Twitter n’est donc pas tromper, en admettant que l’universitaire se cantonne à la tolérance, l’objectivité et la technicité prescrites par les textes. A cet égard notre aventurier virtuel peut se rasséréner en se remémorant cette affaire de la fin des années 80 (CE, 19 mai 1993, Nottin) dans laquelle le Conseil d’Etat a cassé la décision ayant sanctionné un maître de conférences au motif que la publication d’un article de presse intitulé « Le rôle des médias dans la vassalisation de la France » (Economies et Sociétés, 1989) aurait gravement manqué, dans la forme et dans le fond, « aux règles de la probité intellectuelle et du respect d’autrui découlant de la déontologie universitaire et des principes de tolérance et d’objectivité ». Ici le défaut de motivation de la sanction – notamment l’absence de précision des passages de l’article considérés comme dépassant les limites de la liberté d’expression – a causé sa perte… Ne parlons même pas d’un tweet à 140 caractères !

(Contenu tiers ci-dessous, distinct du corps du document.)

Lemma sockets_transmit s sk text w s' sk' :
  sockets w !! s = Some sk ->
  sockets w !! s' = Some sk' ->
  exists sk'', sockets (transmit s sk text w) !! s' = Some sk''.
Proof.
  intros Hs Hs'. unfold transmit. destruct (readyState sk <? 1)%Z; simpl; eauto.
  destruct (decide (s = s')) as [->|Hne].
  - rewrite list_lookup_insert_eq; eauto using lookup_lt_Some.
  - rewrite list_lookup_insert_ne; eauto.
Qed.

(** C9.  The registry is one object for all clients: what client [a]
    registers is found, deleted and resolved by a response that arrives
    at client [b], and a registration by [b] under the same id replaces
    the entry of [a]. *)
Theorem ws_callbacks_shared a b s s' request request' scb ecb scb' ecb'
    event fields result w ca cb sk sk' :
  clients w !! a = Some ca ->
  clients w !! b = Some cb ->
  sockets w !! s = Some sk ->
  sockets w !! s' = Some sk' ->
  has_own "id" request = true ->
  has_own "id" request' = true ->
  is_undefined scb = false ->
  is_undefined scb' = false ->
  to_key (member "id" request') = to_key (member "id" request) ->
  parseJSON event = Some (JObj fields) ->
  assoc "jsonrpc" fields = Some (JStr "2.0") ->
  assoc "result" fields = Some result ->
  to_key (member "id" fields) = to_key (member "id" request) ->
  let key := to_key (member "id" request) in
  (exists w1,
      _wsCall toJSON a s (JObj request) scb ecb w = Ret tt w1
      /\ _ws_callbacks w1 !! key = Some (mkHandlers scb ecb)
      /\ _wsOnMessage parseJSON run_cb b event w1 =
         after_continuation run_cb b event (invoke run_cb scb [VJson result])
           (with_callbacks (delete key (_ws_callbacks w1)) w1))
  /\ (exists w2,
        (_wsCall toJSON a s (JObj request) scb ecb ;;
         _wsCall toJSON b s' (JObj request') scb' ecb') w = Ret tt w2
        /\ _ws_callbacks w2 !! key = Some (mkHandlers scb' ecb')).
Proof.
  intros Ha Hb Hs Hs' Hid Hid' Hu Hu' Hsame Hp Hv Hr Hkey key.
  pose proof (wsCall_registers a s request scb ecb w ca sk Ha Hs Hid Hu) as Hcall.
  set (w1 := with_callbacks _ _) in Hcall.
  assert (Hreg : _ws_callbacks w1 !! key = Some (mkHandlers scb ecb))
    by apply lookup_insert_eq.
  assert (Hb1 : clients w1 !! b = Some cb)
    by (subst w1; simpl; now rewrite clients_transmit).
  split.
  - exists w1. repeat split; [exact Hcall | exact Hreg |].
    subst key. rewrite <- Hkey in *.
    now apply (wsOnMessage_result b event fields w1 cb (mkHandlers scb ecb) result).
  - destruct (sockets_transmit s sk (toJSON (JObj request)) w s' sk' Hs Hs')
      as [sk'' Hs''].
    assert (Hs1 : sockets w1 !! s' = Some sk'') by (subst w1; exact Hs'').
    eexists. split.
    + unfold bind. rewrite Hcall.
      apply (wsCall_registers b s' request' scb' ecb' w1 cb sk'' Hb1 Hs1 Hid' Hu').
    + simpl. rewrite Hsame. apply lookup_insert_eq.
Qed.

(** One dispatch on a socket that is still connecting: nothing is sent,
    the [onopen] handler now holds this request, and the registry gains
    the entry of a call. *)
Lemma wsCall_connecting s d w sk :
  sockets w !! s = Some sk ->
  (readyState sk < 1)%Z ->
  is_Some (clients w !! d_this d) ->
  _wsCall toJSON (d_this d) s (JObj (d_request d)) (d_success_cb d) (d_error_cb d) w =
  Ret tt
    (with_callbacks
       (if d_registers d
        then <[d_key d := mkHandlers (d_success_cb d) (d_error_cb d)]> (_ws_callbacks w)
        else _ws_callbacks w)
       (with_sockets
          (<[s := set_onopen (Some (s, toJSON (JObj (d_request d)))) sk]> (sockets w)) w)).
Proof.
  intros Hs Hr [c Hc]. apply Z.ltb_lt in Hr.
  destruct (d_registers d) eqn:Hreg.
  - unfold d_registers in Hreg. apply andb_true_iff in Hreg as [Hid Hu].
    apply negb_true_iff in Hu.
    rewrite (wsCall_registers _ _ _ _ _ _ _ _ Hc Hs Hid Hu).
    unfold transmit. now rewrite Hr.
  - rewrite (wsCall_silent _ _ _ _ _ _ _ Hs Hreg).
    unfold transmit. rewrite Hr. reflexivity.
Qed.

Lemma registered_keeps ds (r : gmap string Handlers) k h :
  r !! k = Some h ->
  (forall d, d ∈ ds -> d_registers d = true -> d_key d <> k) ->
  registered ds r !! k = Some h.
Proof.
  revert r. induction ds as [|d ds IH]; intros r Hk Hfresh; [exact Hk|].
  simpl. apply IH.
  - destruct (d_registers d) eqn:Hreg; [|exact Hk].
    rewrite lookup_insert_ne; [exact Hk|].
    apply Hfresh; [apply list_elem_of_here | exact Hreg].
  - intros d' Hin. apply Hfresh. now apply list_elem_of_further.
Qed.

Lemma registered_lookup ds (r : gmap string Handlers) i d :
  ds !! i = Some d ->
  d_registers d = true ->
  (forall j d', (i < j)%nat -> ds !! j = Some d' ->
                d_registers d' = true -> d_key d' <> d_key d) ->
  registered ds r !! d_key d = Some (mkHandlers (d_success_cb d) (d_error_cb d)).
Proof.
  revert r i. induction ds as [|d0 ds IH]; intros r i Hi Hreg Hlater; [easy|].
  destruct i as [|i]; simpl in Hi.
  - injection Hi as ->. simpl. rewrite Hreg. apply registered_keeps.
    + apply lookup_insert_eq.
    + intros d' Hin Hreg'. apply list_elem_of_lookup in Hin as [j Hj].
      apply (Hlater (S j) d'); [lia | exact Hj | exact Hreg'].
  - simpl. apply (IH _ i Hi Hreg).
    intros j d' Hlt Hj. apply (Hlater (S j) d'); [lia | exact Hj].
Qed.

Lemma wsCall_all_connecting s ds w sk :
  sockets w !! s = Some sk ->
  (readyState sk < 1)%Z ->
  Forall (fun d => is_Some (clients w !! d_this d)) ds ->
  exists w' sk',
    _wsCall_all toJSON s ds w = Ret tt w'
    /\ trace w' = trace w
    /\ clients w' = clients w
    /\ _ws_callbacks w' = registered ds (_ws_callbacks w)
    /\ sockets w' !! s = Some sk'
    /\ readyState sk' = readyState sk
    /\ sock_onopen sk' =
       match last ds with
       | Some d => Some (s, toJSON (JObj (d_request d)))
       | None => sock_onopen sk
       end.
Proof.
  revert w sk. induction ds as [|d ds IH]; intros w sk Hs Hr Hall.
  - exists w, sk. now repeat split.
  - inversion Hall as [|? ? Hd Hrest]; subst.
    pose proof (wsCall_connecting s d w sk Hs Hr Hd) as Hstep.
    set (w1 := with_callbacks _ _) in Hstep.
    set (sk1 := set_onopen (Some (s, toJSON (JObj (d_request d)))) sk).
    assert (Hs1 : sockets w1 !! s = Some sk1).
    { subst w1. simpl. apply list_lookup_insert_eq. eapply lookup_lt_Some, Hs. }
    destruct (IH w1 sk1 Hs1 Hr Hrest) as (w' & sk' & Hrun & Ht & Hc & Hcb & Hsk & Hrs & Hopen).
    exists w', sk'. simpl. unfold bind. rewrite Hstep.
    repeat split; try assumption.
    destruct ds as [|d' ds']; [assumption|].
    change (last (d :: d' :: ds')) with (last (d' :: ds')). rewrite Hopen.
    destruct (last (d' :: ds')) eqn:Hlast; [reflexivity|].
    now apply last_None in Hlast.
Qed.

(** C10, as amended.  After any run of dispatches on a socket that is
    still connecting, the opening of the socket sends the text of the last
    dispatch and nothing else, while every call of the run whose id is not
    registered again later still has its entry in the registry at that
    point. *)
Theorem wsCall_connecting_keeps_last_only s earlier d w sk :
  sockets w !! s = Some sk ->
  (readyState sk < 1)%Z ->
  Forall (fun d => is_Some (clients w !! d_this d)) (earlier ++ [d]) ->
  exists w',
    (_wsCall_all toJSON s (earlier ++ [d]) ;; socket_open s) w = Ret tt w'
    /\ trace w' = trace w ++ [EvSend s (toJSON (JObj (d_request d)))]
    /\ (forall i e,
          (earlier ++ [d]) !! i = Some e ->
          d_registers e = true ->
          (forall j e', (i < j)%nat -> (earlier ++ [d]) !! j = Some e' ->
                        d_registers e' = true -> d_key e' <> d_key e) ->
          _ws_callbacks w' !! d_key e =
          Some (mkHandlers (d_success_cb e) (d_error_cb e))).
Proof.
  intros Hs Hr Hall.
  destruct (wsCall_all_connecting s (earlier ++ [d]) w sk Hs Hr Hall)
    as (w1 & sk1 & Hrun & Ht & Hc & Hcb & Hsk & Hrs & Hopen).
  rewrite last_snoc in Hopen.
  eexists. split; [|split].
  - unfold bind. rewrite Hrun.
    unfold socket_open, update_socket, socket_send, emit, get_socket, modify, bind, ret.
    rewrite Hsk. cbn -[lookup insert].
    rewrite (list_lookup_insert_eq (sockets w1) s); [|eapply lookup_lt_Some, Hsk].
    cbn -[lookup insert]. rewrite Hopen. reflexivity.
  - simpl. now rewrite Ht.
  - intros i e Hi Hreg Hlater. simpl. rewrite Hcb.
    now apply registered_lookup with (i := i).
Qed.

(** *** The id counter *)

Lemma keeps_ret {A} (a : A) : keeps_counters (ret a).
Proof. now intros w k. Qed.

Lemma keeps_raise {A} e : keeps_counters (@raise A e).
Proof. now intros w k. Qed.

Lemma keeps_bind {A B} (m : M A) (f : A -> M B) :
  keeps_counters m -> (forall a, keeps_counters (f a)) -> keeps_counters (bind m f).
Proof.
  intros Hm Hf w k. unfold bind. specialize (Hm w k).
  destruct (m w) as [a w1|e w1]; simpl in *; [|exact Hm].
  now rewrite Hf.
Qed.

Lemma keeps_and_then (a b : M bool) :
  keeps_counters a -> keeps_counters b -> keeps_counters (a &&& b).
Proof.
  intros Ha Hb. apply keeps_bind; [exact Ha|].
  intros [|]; [exact Hb | apply keeps_ret].
Qed.

Lemma keeps_get_world : keeps_counters get_world.
Proof. now intros w k. Qed.

Lemma keeps_get_client this : keeps_counters (get_client this).
Proof. intros w k. unfold get_client. now destruct (clients w !! this). Qed.

Lemma keeps_get_socket s : keeps_counters (get_socket s).
Proof. intros w k. unfold get_socket. now destruct (sockets w !! s). Qed.

Lemma keeps_modify f :
  (forall w, clients (f w) = clients w) -> keeps_counters (modify f).
Proof. intros Hf w k. unfold counter. simpl. now rewrite Hf. Qed.

Lemma keeps_emit e : keeps_counters (emit e).
Proof. now apply keeps_modify. Qed.

Lemma keeps_has_prop name v : keeps_counters (has_prop name v).
Proof. destruct v; first [apply keeps_ret | apply keeps_raise]. Qed.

Il demeure que, même sans sanction disciplinaire, c’est avant tout la réputation de l’individu qui sera ternie par un dérapage virtuel. En effet si Twitter a le mérite d’offrir une tribune alternative aux universitaires, on ne peut s’empêcher de rappeler, une fois de plus, que ce réseau est aussi le temple de la spontanéité. Le tweet universitaire mal contrôlé peut se retourner contre son auteur en étant diffusé puis décrié à une vitesse telle que ce dernier n’aura ni le temps de dire « ouf », ni la possibilité de s’amender. Fiché, retweeté, conspué, il deviendra vraisemblablement le bouc-émissaire de nombreux juristes internautes à la mémoire tenace et n’aura pas d’autre choix que de faire profil bas ou de clôturer son compte… ce qui ne le sauvera pas des regards de travers en colloque et dans les couloirs de l’université.

En somme, sur Twitter, craignez davantage la réaction de vos pairs que la menace du juge. Le plus simple pour parer aux difficultés reste probablement de vous dissimuler derrière un subtil pseudonyme (Nemo Auditur ?) ou d’utiliser deux comptes : l’un dédié à la réflexion scientifique, l’autre à votre quotidien dépravé.